Sobre todo, un subentendido: a Armendáriz, que lleva décadas curtiendo pacientemente su talento en su oficio, le hizo falta (como a todos los becarios) sudor y suerte para que su manuscrito becado de Secretos del corazón subiera a las pantallas y se convirtiera en una de las mejores y más (económica y, sobre todo, culturalmente) productivas películas de esta década. No hace falta ser lince para ver que este premio nacional le viene a Armendáriz directamente a las manos de su reciente y enésimo despertar en Secretos del corazón, y eso da un golpe de vida al protocolo, porque este filme es cine que viene, que abre caminos en marcha. Y éstos y no aquéllos de aire profesoral o caritativo, son los premios estatales que tienen sentido y más merecen la pena.

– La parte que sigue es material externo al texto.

(* ===== verification/UserService.v ===== *)
(** * The registration service: [service/register/login_register_server.h/.cpp]

    [UserService::handleRegistration] takes a JSON text and answers with one. jsoncpp and the
    [DatabaseManager] are not part of the sources. A parsed document is a [jvalue], with the
    documented behaviour of the accessors the code calls; parsing, the writer and the
    database are parameters. The time, as [put_time] prints it, is an argument. *)
From S2P Require Import Prelude Regex UserDao.

(** ** Documents *)
Inductive jvalue :=
| JNull
| JBool (b : bool)
| JNumber (text : bytes)
| JString (s : bytes)
| JArray
| JObject (member : bytes → option jvalue).

(** [operator[]] of a constant value: a member that is missing is null, and indexing
    anything but null and objects throws [Json::LogicError]. *)
Definition index (v : jvalue) (key : bytes) : outcome jvalue :=
  match v with
  | JNull => Ok JNull
  | JObject member => Ok (default JNull (member key))
  | _ => Stop RuntimeError
  end.
Definition isMember (v : jvalue) (key : bytes) : outcome bool :=
  match v with
  | JNull => Ok false
  | JObject member => Ok (bool_decide (is_Some (member key)))
  | _ => Stop RuntimeError
  end.
Definition asString (v : jvalue) : outcome bytes :=
  match v with
  | JNull => Ok []
  | JBool b => Ok (if b then lit "true" else lit "false")
  | JNumber text => Ok text
  | JString s => Ok s
  | JArray | JObject _ => Stop RuntimeError
  end.
(** [get(key, defaultValue)] *)
Definition get (v : jvalue) (key : bytes) (d : jvalue) : outcome jvalue :=
  match v with
  | JNull => Ok d
  | JObject member => Ok (default d (member key))
  | _ => Stop RuntimeError
  end.

Class JsonLib := {
  parseFromStream : bytes → jvalue + bytes;         (* the document, or the errors *)
  writeString : list (bytes * jvalue) → bytes;      (* the members that were set *)
}.

(** [DatabaseManager]: [insertUser] may fill in the user it is given. *)
Class DatabaseManager (DB : Type) := {
  userExists : bytes → DB → bool;
  insertUser : UserInfo → DB → bool * UserInfo * DB;
}.

(** ** Validation *)
Definition in_range (a b c : byte) : bool := (Z_of_byte a <=? Z_of_byte c) && (Z_of_byte c <=? Z_of_byte b).
Definition letter (c : byte) : bool := in_range x61 x7a c || in_range x41 x5a c.
Definition alnum (c : byte) : bool := letter c || in_range x30 x39 c.
Definition one_of (s : string) (c : byte) : bool := bool_decide (c ∈ lit s).

(** [a-zA-Z0-9_], [a-fA-F0-9], [a-zA-Z0-9._%+-], [a-zA-Z0-9.-] and [a-zA-Z]. *)
Definition word_char (c : byte) : bool := alnum c || one_of "_" c.
Definition hex_char (c : byte) : bool := in_range x61 x66 c || in_range x41 x46 c || in_range x30 x39 c.
Definition local_char (c : byte) : bool := alnum c || one_of "._%+-" c.
Definition domain_char (c : byte) : bool := alnum c || one_of ".-" c.

Definition usernameRegex : regex := between 4 16 (Class word_char).
Definition hashRegex : regex := times 64 (Class hex_char).
Definition emailRegex : regex :=
  Cat (at_least 1 (Class local_char))
    (Cat (char_is x40) (Cat (at_least 1 (Class domain_char))
      (Cat (char_is x2e) (at_least 2 (Class letter))))).

Definition validateUserInfo (userData : jvalue) : outcome bool :=
  name ← index userData (lit "username") ≫= asString;
  if negb (regex_match usernameRegex name) then Ok false
  else
    hash ← index userData (lit "password_hash") ≫= asString;
    if negb (regex_match hashRegex hash) then Ok false
    else
      has_email ← isMember userData (lit "email");
      if negb has_email then Ok true
      else
        mail ← index userData (lit "email") ≫= asString;
        if bool_decide (mail = []) then Ok true else Ok (regex_match emailRegex mail).

(** ** [handleRegistration] *)
Section service.
Context `{J : JsonLib} {DB : Type} `{!DatabaseManager DB}.

Definition success : bytes := lit "success".
Definition error : bytes := lit "error".
Definition refusal (why : bytes) : list (bytes * jvalue) :=
  [(success, JBool false); (error, JString why)].

(** [junk] is the uninitialised [id] of the new user. *)
Definition new_user (junk : Z) (now name hash nick gen : bytes) : UserInfo :=
  mkInfo junk name hash nick [] gen [] [] [] [] (lit "active") [] now now.

Definition handleRegistration (junk : Z) (now jsonRequest : bytes) (db : DB) : outcome (bytes * DB) :=
  match parseFromStream jsonRequest with
  | inr errors => Ok (writeString (refusal (lit "Invalid JSON: " ++ errors)), db)
  | inl request =>
      valid ← validateUserInfo request;
      if negb valid then Ok (writeString (refusal (lit "Validation failed")), db)
      else
        name ← index request (lit "username") ≫= asString;
        if userExists name db then Ok (writeString (refusal (lit "Username already exists")), db)
        else
          hash ← index request (lit "password_hash") ≫= asString;
          nick ← get request (lit "nickname") (JString []) ≫= asString;
          gen ← get request (lit "gender") (JString (lit "other")) ≫= asString;
          let '(ok, user, db') := insertUser (new_user junk now name hash nick gen) db in
          Ok (writeString
                (if negb ok then refusal (lit "Database insertion failed")
                 else [(success, JBool true); (lit "user_id", JNumber (dec (id user)));
                       (lit "message", JString (lit "Registration successful"))]), db')
  end.
End service.

(** ** The accepted texts, without regular expressions *)
Definition username_ok (s : bytes) : Prop := (4 ≤ length s ≤ 20)%nat ∧ forallb word_char s = true.
Definition hash_ok (s : bytes) : Prop := length s = 64%nat ∧ forallb hex_char s = true.
Definition email_ok (s : bytes) : Prop :=
  ∃ local domain tld, s = local ++ [x40] ++ domain ++ [x2e] ++ tld ∧
    local ≠ [] ∧ forallb local_char local = true ∧
    domain ≠ [] ∧ forallb domain_char domain = true ∧
    (2 ≤ length tld)%nat ∧ forallb letter tld = true.

Lemma username_match s : regex_match usernameRegex s = true ↔ username_ok s.
Proof. rewrite regex_match_spec. apply between_class. Qed.

Lemma hash_match s : regex_match hashRegex s = true ↔ hash_ok s.
Proof. rewrite regex_match_spec. apply times_class. Qed.

Lemma nonempty_length {A} (l : list A) : (1 ≤ length l)%nat ↔ l ≠ [].
Proof. destruct l; simpl; split; [lia | done | done | lia]. Qed.

Lemma email_match s : regex_match emailRegex s = true ↔ email_ok s.
Proof.
  rewrite regex_match_spec. unfold emailRegex, email_ok. rewrite matches_cat.
  setoid_rewrite at_least_class. setoid_rewrite nonempty_length. split.
  - intros (local & rest & -> & [Hl Pl] & H). rewrite matches_cat in H.
    destruct H as (at_ & rest1 & -> & ->%char_is_spec & H). rewrite matches_cat in H.
    destruct H as (domain & rest2 & -> & [Hd%nonempty_length Pd]%at_least_class & H).
    rewrite matches_cat in H.
    destruct H as (dot & tld & -> & ->%char_is_spec & [Ht Pt]%at_least_class).
    exists local, domain, tld. split_and!; done.
  - intros (local & domain & tld & -> & Hl & Pl & Hd & Pd & Ht & Pt).
    exists local, ([x40] ++ domain ++ [x2e] ++ tld). split; [done|]. split; [done|].
    constructor; [by apply char_is_spec|]. constructor; [by apply at_least_class, conj; [apply nonempty_length|]|].
    constructor; [by apply char_is_spec | by apply at_least_class].
Qed.

(** ** Registration *)
Section registration.
Context `{J : JsonLib} {DB : Type} `{!DatabaseManager DB}.

(** The text of a member, [d] if it is missing; arrays and objects have none. *)
Definition shown (f : bytes → option jvalue) (k : string) (d : bytes) : option bytes :=
  match f (lit k) with
  | None => Some d
  | Some JNull => Some []
  | Some (JBool b) => Some (if b then lit "true" else lit "false")
  | Some (JNumber s) | Some (JString s) => Some s
  | Some JArray | Some (JObject _) => None
  end.

(** Members are read and tested in the order name, hash, mail address. *)
Definition name_ok f (name : bytes) : Prop := shown f "username" [] = Some name ∧ username_ok name.
Definition login_ok f (name hash : bytes) : Prop :=
  name_ok f name ∧ shown f "password_hash" [] = Some hash ∧ hash_ok hash.
Definition request_ok f (name hash : bytes) : Prop :=
  login_ok f name hash ∧ ∃ mail, shown f "email" [] = Some mail ∧ (mail = [] ∨ email_ok mail).

Definition request_bad (f : bytes → option jvalue) : Prop :=
  (∃ name, shown f "username" [] = Some name ∧ ¬ username_ok name) ∨
  (∃ name hash, name_ok f name ∧ shown f "password_hash" [] = Some hash ∧ ¬ hash_ok hash) ∨
  (∃ name hash mail, login_ok f name hash ∧ shown f "email" [] = Some mail ∧ mail ≠ [] ∧ ¬ email_ok mail).
Definition request_throws (f : bytes → option jvalue) : Prop :=
  shown f "username" [] = None ∨
  (∃ name, name_ok f name ∧ shown f "password_hash" [] = None) ∨
  (∃ name hash, login_ok f name hash ∧ shown f "email" [] = None).

Definition told (o : option bytes) : outcome bytes := match o with Some s => Ok s | None => Stop RuntimeError end.

Lemma index_shown f k : (index (JObject f) (lit k) ≫= asString) = told (shown f k []).
Proof. unfold index, shown. rewrite bind_Ok. by destruct (f (lit k)) as [[| | | | |]|]. Qed.

Lemma get_shown f k d : (get (JObject f) (lit k) (JString d) ≫= asString) = told (shown f k d).
Proof. unfold get, shown. rewrite bind_Ok. by destruct (f (lit k)) as [[| | | | |]|]. Qed.

(** Every request is of one kind, and its validation tells which. *)
Lemma validate_spec f :
  (∃ name hash, request_ok f name hash) ∧ validateUserInfo (JObject f) = Ok true ∨
  request_bad f ∧ validateUserInfo (JObject f) = Ok false ∨
  request_throws f ∧ validateUserInfo (JObject f) = Stop RuntimeError.
Proof.
  unfold validateUserInfo, request_ok, request_bad, request_throws, login_ok, name_ok.
  rewrite (index_shown f "username"). destruct (shown f "username" []) as [name|]; [|naive_solver]. cbn [told]. rewrite bind_Ok.
  pose proof (username_match name) as Hu. destruct (regex_match usernameRegex name); cbn [negb]; [|naive_solver].
  rewrite (index_shown f "password_hash"). destruct (shown f "password_hash" []) as [hash|]; [|naive_solver]. cbn [told]. rewrite bind_Ok.
  pose proof (hash_match hash) as Hh. destruct (regex_match hashRegex hash); cbn [negb]; [|naive_solver].
  unfold isMember. rewrite bind_Ok. destruct (bool_decide_reflect (is_Some (f (lit "email")))) as [_|Hn]; cbn [negb].
  - rewrite (index_shown f "email"). destruct (shown f "email" []) as [mail|]; [|naive_solver]. cbn [told]. rewrite bind_Ok.
    destruct (bool_decide_reflect (mail = [])) as [->|Hm]; [naive_solver|].
    pose proof (email_match mail) as He. destruct (regex_match emailRegex mail); naive_solver.
  - apply eq_None_not_Some in Hn. assert (shown f "email" [] = Some []) by (unfold shown; by rewrite Hn). naive_solver.
Qed.

(** The three kinds exclude each other. *)
Lemma request_kinds f name hash :
  request_ok f name hash → ¬ request_bad f ∧ ¬ request_throws f.
Proof. unfold request_ok, request_bad, request_throws, login_ok, name_ok. naive_solver. Qed.

Lemma request_kinds' f : request_bad f → ¬ request_throws f.
Proof. unfold request_bad, request_throws, login_ok, name_ok. naive_solver. Qed.

(** C29. Registration by JSON, for every text, every document and every database. A text that is
    not JSON is refused with the errors. For an object the members are read in the order user
    name, password hash, mail address: the first one that is an array or an object throws
    ([Json::LogicError], which nothing catches), and the first one that is read and is not 4
    to 20 letters, digits or underscores, not 64 hexadecimal digits, or neither empty nor of
    the form local@domain.tld, has the request refused; every object is valid, refused or
    throws. A valid name that exists is refused. Otherwise a nickname or gender that is an
    array or an object throws, and any other request is handed to the database exactly once,
    as an active user with its name and hash, the nickname and gender of the request or their
    defaults, and the current time as creation and update time; the answer says what the
    database said. Nothing else changes the database. Null is refused, and any other document
    throws. *)
Theorem registration_validated junk now data db :
  match parseFromStream data with
  | inr errors =>
      handleRegistration junk now data db =
        Ok (writeString (refusal (lit "Invalid JSON: " ++ errors)), db)
  | inl (JObject f) =>
      ((∃ name hash, request_ok f name hash) ∨ request_bad f ∨ request_throws f) ∧
      (request_throws f → handleRegistration junk now data db = Stop RuntimeError) ∧
      (request_bad f → handleRegistration junk now data db =
         Ok (writeString (refusal (lit "Validation failed")), db)) ∧
      ∀ name hash, request_ok f name hash →
        (userExists name db = true → handleRegistration junk now data db =
           Ok (writeString (refusal (lit "Username already exists")), db)) ∧
        (userExists name db = false →
           match shown f "nickname" [], shown f "gender" (lit "other") with
           | Some nick, Some gen =>
               let '(ok, user', db') := insertUser (new_user junk now name hash nick gen) db in
               handleRegistration junk now data db =
                 Ok (writeString (if ok : bool then [(success, JBool true); (lit "user_id", JNumber (dec (id user')));
                                                     (lit "message", JString (lit "Registration successful"))]
                                  else refusal (lit "Database insertion failed")), db')
           | _, _ => handleRegistration junk now data db = Stop RuntimeError
           end)
  | inl JNull => handleRegistration junk now data db =
                   Ok (writeString (refusal (lit "Validation failed")), db)
  | inl _ => handleRegistration junk now data db = Stop RuntimeError
  end.
Proof.
  unfold handleRegistration.
  destruct (parseFromStream data) as [[| | | | |f]|errors]; try reflexivity.
  destruct (validate_spec f) as [[(nm & hs & Hok) ->]|[[Hb ->]|[Ht ->]]]; cbn [negb].
  - destruct (request_kinds f nm hs Hok) as [Hnb Hnt]. split; [eauto|]. split; [done|]. split; [done|].
    intros name hash [[[Hn _] [Hh _]] _]. rewrite bind_Ok, (index_shown f "username"), Hn. cbn [negb told]. rewrite bind_Ok.
    split; intros Hex; rewrite Hex; [done|].
    rewrite (index_shown f "password_hash"), Hh. cbn [told]. rewrite bind_Ok.
    rewrite (get_shown f "nickname"). destruct (shown f "nickname" []) as [nick|]; [|done]. cbn [told]. rewrite bind_Ok.
    rewrite (get_shown f "gender"). destruct (shown f "gender" (lit "other")) as [gen|]; [|done]. cbn [told]. rewrite bind_Ok.
    by destruct (insertUser _ db) as [[[] u] d].
  - split; [auto|]. split; [by intros ?%request_kinds'|]. split; [done|].
    intros name hash Hok. by destruct (request_kinds f name hash Hok).
  - split; [auto|]. split; [done|]. split; [by intros ?%request_kinds'|].
    intros name hash Hok. by destruct (request_kinds f name hash Hok).
Qed.
End registration.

Armendáriz es un hombre de cine poco frecuentador de escaparates, casi escondido, libre e integral, con tenaz fidelidad a la recia y elegante materia íntima, irónica y lírica, que alimenta sus serenas y apacibles pero radicales, duras pero ágiles como agua, imágenes. Se premia con él la invención de un mundo, pero también el terco, tal vez fatigoso, despliegue de una ejemplaridad profesional y moral (no hay una sin otra) a prueba de chantajes de la canallería ambiental y de caídas en la trampa de la modernez, la facilidad y el oportunismo.